GIVEN ENTRIES:
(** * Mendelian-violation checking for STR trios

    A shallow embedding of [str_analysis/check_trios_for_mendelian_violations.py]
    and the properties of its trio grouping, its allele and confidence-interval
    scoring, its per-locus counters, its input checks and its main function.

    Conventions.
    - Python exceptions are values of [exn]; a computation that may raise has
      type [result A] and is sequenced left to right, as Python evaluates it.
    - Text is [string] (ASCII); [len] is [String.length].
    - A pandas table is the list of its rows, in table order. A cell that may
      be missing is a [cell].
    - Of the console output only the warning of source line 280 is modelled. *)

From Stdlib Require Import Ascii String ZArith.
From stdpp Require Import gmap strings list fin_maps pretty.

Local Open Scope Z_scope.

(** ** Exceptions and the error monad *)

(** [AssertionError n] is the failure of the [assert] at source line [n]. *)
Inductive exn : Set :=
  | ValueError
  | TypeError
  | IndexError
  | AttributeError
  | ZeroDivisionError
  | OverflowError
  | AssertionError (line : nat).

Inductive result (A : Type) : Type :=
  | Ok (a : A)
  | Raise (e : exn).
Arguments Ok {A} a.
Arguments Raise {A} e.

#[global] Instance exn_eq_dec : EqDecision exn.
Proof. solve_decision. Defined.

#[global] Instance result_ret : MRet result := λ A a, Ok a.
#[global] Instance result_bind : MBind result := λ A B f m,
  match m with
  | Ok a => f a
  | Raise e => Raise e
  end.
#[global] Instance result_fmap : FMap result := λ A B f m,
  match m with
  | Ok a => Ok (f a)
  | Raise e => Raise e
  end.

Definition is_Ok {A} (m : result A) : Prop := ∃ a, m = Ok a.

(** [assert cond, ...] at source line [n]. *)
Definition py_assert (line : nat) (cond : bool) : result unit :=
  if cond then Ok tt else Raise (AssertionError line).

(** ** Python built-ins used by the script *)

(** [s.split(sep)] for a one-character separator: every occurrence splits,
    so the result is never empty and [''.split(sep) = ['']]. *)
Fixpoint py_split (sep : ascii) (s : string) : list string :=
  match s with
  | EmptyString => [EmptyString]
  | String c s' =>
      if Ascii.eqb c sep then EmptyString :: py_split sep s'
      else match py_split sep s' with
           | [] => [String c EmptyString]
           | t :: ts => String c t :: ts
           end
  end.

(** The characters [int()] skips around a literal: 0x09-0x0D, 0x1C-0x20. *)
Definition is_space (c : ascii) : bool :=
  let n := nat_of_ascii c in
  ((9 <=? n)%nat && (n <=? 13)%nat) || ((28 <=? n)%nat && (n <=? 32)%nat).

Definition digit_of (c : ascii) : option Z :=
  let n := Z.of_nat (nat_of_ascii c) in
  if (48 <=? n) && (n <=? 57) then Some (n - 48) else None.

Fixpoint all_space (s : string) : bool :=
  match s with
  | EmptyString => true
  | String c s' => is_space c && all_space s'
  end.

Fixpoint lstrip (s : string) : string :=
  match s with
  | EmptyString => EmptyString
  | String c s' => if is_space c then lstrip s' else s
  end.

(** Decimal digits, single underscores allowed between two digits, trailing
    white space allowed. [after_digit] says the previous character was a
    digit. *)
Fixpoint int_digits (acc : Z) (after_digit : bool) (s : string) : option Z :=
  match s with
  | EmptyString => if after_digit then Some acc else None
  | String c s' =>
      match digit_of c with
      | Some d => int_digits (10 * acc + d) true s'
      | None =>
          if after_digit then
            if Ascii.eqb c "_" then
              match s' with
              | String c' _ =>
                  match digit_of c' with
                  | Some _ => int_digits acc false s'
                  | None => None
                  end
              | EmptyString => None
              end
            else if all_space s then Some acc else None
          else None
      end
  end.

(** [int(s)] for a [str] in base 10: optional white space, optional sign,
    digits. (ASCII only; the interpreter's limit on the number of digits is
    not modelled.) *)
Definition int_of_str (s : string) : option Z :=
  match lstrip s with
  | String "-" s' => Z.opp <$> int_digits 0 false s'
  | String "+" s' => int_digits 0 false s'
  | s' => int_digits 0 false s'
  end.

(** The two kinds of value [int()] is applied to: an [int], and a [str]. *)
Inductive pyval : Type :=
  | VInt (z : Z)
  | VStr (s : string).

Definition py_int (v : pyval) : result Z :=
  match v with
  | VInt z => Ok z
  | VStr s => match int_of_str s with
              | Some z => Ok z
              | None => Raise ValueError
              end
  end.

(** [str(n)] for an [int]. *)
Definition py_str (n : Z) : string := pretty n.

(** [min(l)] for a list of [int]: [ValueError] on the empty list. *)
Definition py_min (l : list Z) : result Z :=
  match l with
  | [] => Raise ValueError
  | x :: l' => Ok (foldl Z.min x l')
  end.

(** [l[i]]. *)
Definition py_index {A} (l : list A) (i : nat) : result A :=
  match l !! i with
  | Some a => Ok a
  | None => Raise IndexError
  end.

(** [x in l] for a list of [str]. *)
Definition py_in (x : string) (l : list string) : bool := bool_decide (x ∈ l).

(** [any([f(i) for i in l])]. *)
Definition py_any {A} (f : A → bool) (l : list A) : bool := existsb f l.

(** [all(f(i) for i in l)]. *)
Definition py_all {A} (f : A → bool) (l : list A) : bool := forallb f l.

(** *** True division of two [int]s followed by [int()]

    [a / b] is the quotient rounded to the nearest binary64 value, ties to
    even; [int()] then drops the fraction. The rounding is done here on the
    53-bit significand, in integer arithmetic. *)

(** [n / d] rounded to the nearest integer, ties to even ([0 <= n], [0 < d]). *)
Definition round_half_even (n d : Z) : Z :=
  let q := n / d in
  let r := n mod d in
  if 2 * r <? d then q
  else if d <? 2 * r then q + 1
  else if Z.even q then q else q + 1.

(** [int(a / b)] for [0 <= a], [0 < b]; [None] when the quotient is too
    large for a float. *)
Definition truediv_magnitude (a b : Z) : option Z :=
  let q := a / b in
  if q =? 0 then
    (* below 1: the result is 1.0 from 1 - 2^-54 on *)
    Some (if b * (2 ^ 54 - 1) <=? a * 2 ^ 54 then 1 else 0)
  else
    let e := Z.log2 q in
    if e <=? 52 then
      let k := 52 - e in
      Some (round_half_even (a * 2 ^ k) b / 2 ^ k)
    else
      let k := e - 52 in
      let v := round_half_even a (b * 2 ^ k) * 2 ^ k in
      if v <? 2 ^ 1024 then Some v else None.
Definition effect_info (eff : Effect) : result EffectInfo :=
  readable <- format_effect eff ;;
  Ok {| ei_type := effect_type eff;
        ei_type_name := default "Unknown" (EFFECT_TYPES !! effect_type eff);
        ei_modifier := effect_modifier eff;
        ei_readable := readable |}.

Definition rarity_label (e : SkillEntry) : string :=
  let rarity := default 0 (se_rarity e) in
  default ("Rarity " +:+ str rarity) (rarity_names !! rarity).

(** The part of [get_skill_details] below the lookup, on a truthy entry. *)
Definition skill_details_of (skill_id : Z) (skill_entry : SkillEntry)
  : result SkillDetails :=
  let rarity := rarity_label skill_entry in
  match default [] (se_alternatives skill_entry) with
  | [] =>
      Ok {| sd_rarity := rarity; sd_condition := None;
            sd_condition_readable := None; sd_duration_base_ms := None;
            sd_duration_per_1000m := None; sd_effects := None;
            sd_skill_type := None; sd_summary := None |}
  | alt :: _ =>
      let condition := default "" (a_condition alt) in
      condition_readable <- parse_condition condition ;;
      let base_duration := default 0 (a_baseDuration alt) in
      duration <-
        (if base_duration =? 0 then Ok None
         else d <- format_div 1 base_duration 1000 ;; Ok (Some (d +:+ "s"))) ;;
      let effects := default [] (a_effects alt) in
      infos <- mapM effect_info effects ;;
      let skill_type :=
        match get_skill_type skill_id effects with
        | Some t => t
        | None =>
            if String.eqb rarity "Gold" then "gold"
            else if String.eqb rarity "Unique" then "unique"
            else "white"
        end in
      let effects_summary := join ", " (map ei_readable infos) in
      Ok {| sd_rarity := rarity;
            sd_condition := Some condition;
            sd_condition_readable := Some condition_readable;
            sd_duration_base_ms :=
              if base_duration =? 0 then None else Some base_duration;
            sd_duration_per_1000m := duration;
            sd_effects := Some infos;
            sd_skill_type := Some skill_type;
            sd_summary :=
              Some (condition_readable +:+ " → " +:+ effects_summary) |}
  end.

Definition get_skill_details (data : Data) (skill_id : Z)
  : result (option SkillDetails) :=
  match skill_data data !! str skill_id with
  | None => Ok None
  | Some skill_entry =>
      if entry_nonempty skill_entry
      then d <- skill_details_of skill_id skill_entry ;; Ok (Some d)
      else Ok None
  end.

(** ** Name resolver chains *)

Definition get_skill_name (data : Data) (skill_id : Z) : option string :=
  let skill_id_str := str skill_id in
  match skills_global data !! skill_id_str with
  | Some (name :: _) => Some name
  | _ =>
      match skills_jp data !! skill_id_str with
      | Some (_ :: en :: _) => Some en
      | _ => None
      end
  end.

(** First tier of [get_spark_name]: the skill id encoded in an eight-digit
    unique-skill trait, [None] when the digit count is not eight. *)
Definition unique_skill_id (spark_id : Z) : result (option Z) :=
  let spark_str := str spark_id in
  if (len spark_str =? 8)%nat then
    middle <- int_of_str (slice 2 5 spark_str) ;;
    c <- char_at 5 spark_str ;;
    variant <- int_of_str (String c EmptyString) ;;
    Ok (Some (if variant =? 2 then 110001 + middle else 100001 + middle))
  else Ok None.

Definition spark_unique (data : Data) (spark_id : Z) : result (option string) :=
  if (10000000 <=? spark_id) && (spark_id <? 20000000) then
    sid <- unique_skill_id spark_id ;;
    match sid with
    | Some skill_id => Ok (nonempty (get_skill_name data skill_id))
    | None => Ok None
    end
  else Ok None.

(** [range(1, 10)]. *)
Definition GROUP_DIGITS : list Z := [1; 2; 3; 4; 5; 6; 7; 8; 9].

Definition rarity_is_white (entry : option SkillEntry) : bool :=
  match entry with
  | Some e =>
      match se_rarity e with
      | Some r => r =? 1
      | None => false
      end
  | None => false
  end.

==

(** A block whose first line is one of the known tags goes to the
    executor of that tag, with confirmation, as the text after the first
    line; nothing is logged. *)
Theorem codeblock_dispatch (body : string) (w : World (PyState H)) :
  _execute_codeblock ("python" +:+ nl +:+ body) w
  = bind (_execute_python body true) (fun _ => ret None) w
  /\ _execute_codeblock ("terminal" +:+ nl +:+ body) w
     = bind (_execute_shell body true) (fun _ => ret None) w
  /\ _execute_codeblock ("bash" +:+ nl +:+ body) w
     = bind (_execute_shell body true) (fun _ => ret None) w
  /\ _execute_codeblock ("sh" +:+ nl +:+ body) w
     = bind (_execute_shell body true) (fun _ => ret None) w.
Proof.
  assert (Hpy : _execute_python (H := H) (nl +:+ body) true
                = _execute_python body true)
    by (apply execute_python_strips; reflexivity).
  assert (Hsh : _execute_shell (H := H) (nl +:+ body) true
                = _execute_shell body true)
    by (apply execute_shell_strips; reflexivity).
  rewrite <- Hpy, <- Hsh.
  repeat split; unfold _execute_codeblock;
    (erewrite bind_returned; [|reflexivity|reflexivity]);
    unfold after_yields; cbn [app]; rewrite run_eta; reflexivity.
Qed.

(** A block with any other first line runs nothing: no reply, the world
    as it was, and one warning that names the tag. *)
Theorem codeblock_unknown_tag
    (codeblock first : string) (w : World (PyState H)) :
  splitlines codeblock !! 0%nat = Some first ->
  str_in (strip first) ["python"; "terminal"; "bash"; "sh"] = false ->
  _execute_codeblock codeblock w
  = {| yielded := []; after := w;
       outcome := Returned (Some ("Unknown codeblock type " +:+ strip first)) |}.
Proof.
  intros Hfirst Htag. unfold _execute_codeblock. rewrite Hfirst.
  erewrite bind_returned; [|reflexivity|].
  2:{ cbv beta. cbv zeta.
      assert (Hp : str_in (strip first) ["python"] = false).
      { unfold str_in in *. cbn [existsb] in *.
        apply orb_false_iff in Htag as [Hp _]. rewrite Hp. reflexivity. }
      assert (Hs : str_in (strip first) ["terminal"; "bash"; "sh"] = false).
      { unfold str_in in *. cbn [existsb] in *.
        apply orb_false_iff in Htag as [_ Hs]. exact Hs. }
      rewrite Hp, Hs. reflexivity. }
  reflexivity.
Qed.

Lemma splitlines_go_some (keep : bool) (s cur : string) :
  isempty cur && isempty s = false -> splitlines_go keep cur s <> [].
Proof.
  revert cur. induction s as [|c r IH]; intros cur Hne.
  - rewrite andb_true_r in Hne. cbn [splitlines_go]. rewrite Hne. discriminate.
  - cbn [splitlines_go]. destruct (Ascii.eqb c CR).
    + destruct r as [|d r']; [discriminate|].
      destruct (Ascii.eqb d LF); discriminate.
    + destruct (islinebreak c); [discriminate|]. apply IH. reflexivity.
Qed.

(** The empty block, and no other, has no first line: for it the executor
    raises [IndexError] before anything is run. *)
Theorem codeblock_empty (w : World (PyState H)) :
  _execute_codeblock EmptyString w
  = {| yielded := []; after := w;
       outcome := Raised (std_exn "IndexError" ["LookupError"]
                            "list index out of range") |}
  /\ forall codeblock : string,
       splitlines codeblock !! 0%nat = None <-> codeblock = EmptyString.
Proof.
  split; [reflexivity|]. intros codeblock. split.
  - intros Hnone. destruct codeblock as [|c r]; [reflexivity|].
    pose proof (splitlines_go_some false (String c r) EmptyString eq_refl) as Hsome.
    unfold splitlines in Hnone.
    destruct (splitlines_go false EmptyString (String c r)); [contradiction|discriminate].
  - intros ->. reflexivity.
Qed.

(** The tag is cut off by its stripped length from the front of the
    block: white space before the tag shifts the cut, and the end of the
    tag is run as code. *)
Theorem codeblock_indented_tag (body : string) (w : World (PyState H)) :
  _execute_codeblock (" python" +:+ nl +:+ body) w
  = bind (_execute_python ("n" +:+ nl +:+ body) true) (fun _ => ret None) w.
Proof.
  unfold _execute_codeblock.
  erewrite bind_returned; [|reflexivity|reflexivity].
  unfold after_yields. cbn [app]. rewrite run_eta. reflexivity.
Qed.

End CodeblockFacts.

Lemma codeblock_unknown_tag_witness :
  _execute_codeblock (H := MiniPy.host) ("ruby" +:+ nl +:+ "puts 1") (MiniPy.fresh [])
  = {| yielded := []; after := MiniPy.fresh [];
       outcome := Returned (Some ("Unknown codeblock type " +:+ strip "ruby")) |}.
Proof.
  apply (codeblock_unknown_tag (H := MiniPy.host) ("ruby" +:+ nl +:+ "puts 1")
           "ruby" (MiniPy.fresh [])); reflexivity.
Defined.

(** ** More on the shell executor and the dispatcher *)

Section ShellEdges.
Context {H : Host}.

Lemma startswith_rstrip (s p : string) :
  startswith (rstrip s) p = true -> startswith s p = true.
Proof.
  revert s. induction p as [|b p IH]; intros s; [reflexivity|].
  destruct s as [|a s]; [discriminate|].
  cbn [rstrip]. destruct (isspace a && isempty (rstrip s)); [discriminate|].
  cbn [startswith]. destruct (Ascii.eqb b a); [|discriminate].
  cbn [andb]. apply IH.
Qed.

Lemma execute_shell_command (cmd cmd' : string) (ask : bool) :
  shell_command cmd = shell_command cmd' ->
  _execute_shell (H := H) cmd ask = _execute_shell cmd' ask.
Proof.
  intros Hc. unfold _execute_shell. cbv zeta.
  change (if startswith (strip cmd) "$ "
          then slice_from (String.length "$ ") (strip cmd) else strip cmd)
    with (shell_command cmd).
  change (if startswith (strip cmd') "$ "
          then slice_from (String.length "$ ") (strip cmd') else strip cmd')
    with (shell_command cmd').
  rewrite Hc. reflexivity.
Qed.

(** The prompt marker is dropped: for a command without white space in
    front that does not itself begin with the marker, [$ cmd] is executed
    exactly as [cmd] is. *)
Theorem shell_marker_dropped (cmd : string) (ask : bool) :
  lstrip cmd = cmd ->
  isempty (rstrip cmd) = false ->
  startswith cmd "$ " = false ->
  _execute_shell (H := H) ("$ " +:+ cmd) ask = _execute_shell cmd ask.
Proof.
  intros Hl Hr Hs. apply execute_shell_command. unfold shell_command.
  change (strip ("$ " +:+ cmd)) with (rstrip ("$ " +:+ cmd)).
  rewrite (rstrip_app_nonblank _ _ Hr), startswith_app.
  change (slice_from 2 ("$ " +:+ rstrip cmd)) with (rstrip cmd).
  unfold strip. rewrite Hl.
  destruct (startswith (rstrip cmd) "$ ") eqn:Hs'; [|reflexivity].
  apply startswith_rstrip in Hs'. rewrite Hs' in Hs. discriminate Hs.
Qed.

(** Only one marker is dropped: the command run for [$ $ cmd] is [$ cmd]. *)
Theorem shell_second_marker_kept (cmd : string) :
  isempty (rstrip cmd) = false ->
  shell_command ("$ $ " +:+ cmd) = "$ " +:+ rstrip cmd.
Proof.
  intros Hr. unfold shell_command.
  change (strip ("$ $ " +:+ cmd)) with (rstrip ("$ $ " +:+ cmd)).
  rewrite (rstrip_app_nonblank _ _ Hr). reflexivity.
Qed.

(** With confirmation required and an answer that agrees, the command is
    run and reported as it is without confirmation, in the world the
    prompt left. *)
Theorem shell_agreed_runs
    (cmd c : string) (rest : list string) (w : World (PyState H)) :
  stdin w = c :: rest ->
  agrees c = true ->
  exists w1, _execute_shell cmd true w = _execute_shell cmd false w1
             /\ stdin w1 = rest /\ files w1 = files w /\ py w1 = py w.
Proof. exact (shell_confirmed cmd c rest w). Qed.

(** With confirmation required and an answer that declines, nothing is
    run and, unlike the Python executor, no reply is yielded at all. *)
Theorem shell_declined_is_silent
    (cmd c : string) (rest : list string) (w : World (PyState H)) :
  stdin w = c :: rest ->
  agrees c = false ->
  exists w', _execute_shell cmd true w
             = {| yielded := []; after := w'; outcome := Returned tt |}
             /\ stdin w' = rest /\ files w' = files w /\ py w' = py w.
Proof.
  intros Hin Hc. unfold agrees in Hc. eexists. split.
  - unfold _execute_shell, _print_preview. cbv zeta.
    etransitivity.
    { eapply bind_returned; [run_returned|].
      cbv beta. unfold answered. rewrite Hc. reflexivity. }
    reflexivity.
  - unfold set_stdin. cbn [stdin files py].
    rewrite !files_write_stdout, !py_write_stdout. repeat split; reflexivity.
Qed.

* * *

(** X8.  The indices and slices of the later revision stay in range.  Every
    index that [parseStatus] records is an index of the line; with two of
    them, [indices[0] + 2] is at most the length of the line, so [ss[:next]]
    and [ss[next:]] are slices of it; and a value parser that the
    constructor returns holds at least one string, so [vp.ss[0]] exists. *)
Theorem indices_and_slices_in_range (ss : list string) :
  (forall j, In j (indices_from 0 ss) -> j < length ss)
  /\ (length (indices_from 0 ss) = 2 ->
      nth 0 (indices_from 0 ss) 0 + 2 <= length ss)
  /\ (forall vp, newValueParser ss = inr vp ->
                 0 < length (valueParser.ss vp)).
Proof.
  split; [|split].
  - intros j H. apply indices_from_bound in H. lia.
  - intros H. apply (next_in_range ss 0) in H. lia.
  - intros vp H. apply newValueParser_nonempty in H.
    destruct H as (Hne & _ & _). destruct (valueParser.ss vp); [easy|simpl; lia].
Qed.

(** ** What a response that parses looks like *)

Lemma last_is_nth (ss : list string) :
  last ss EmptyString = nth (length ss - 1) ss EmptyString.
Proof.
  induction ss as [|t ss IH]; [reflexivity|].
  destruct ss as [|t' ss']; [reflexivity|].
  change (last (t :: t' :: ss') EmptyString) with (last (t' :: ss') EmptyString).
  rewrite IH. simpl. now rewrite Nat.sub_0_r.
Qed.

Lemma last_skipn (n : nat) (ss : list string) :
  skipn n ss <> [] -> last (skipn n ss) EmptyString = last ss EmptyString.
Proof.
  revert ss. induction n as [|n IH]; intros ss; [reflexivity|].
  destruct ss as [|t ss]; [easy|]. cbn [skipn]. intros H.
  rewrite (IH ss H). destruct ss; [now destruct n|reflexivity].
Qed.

PROBLEM TO WORK ON: Looking at the listing above, which lines hold "infos"? Copy every such line.

YOUR RESPONSE:
      infos <- mapM effect_info effects ;;
      let effects_summary := join ", " (map ei_readable infos) in
            sd_effects := Some infos;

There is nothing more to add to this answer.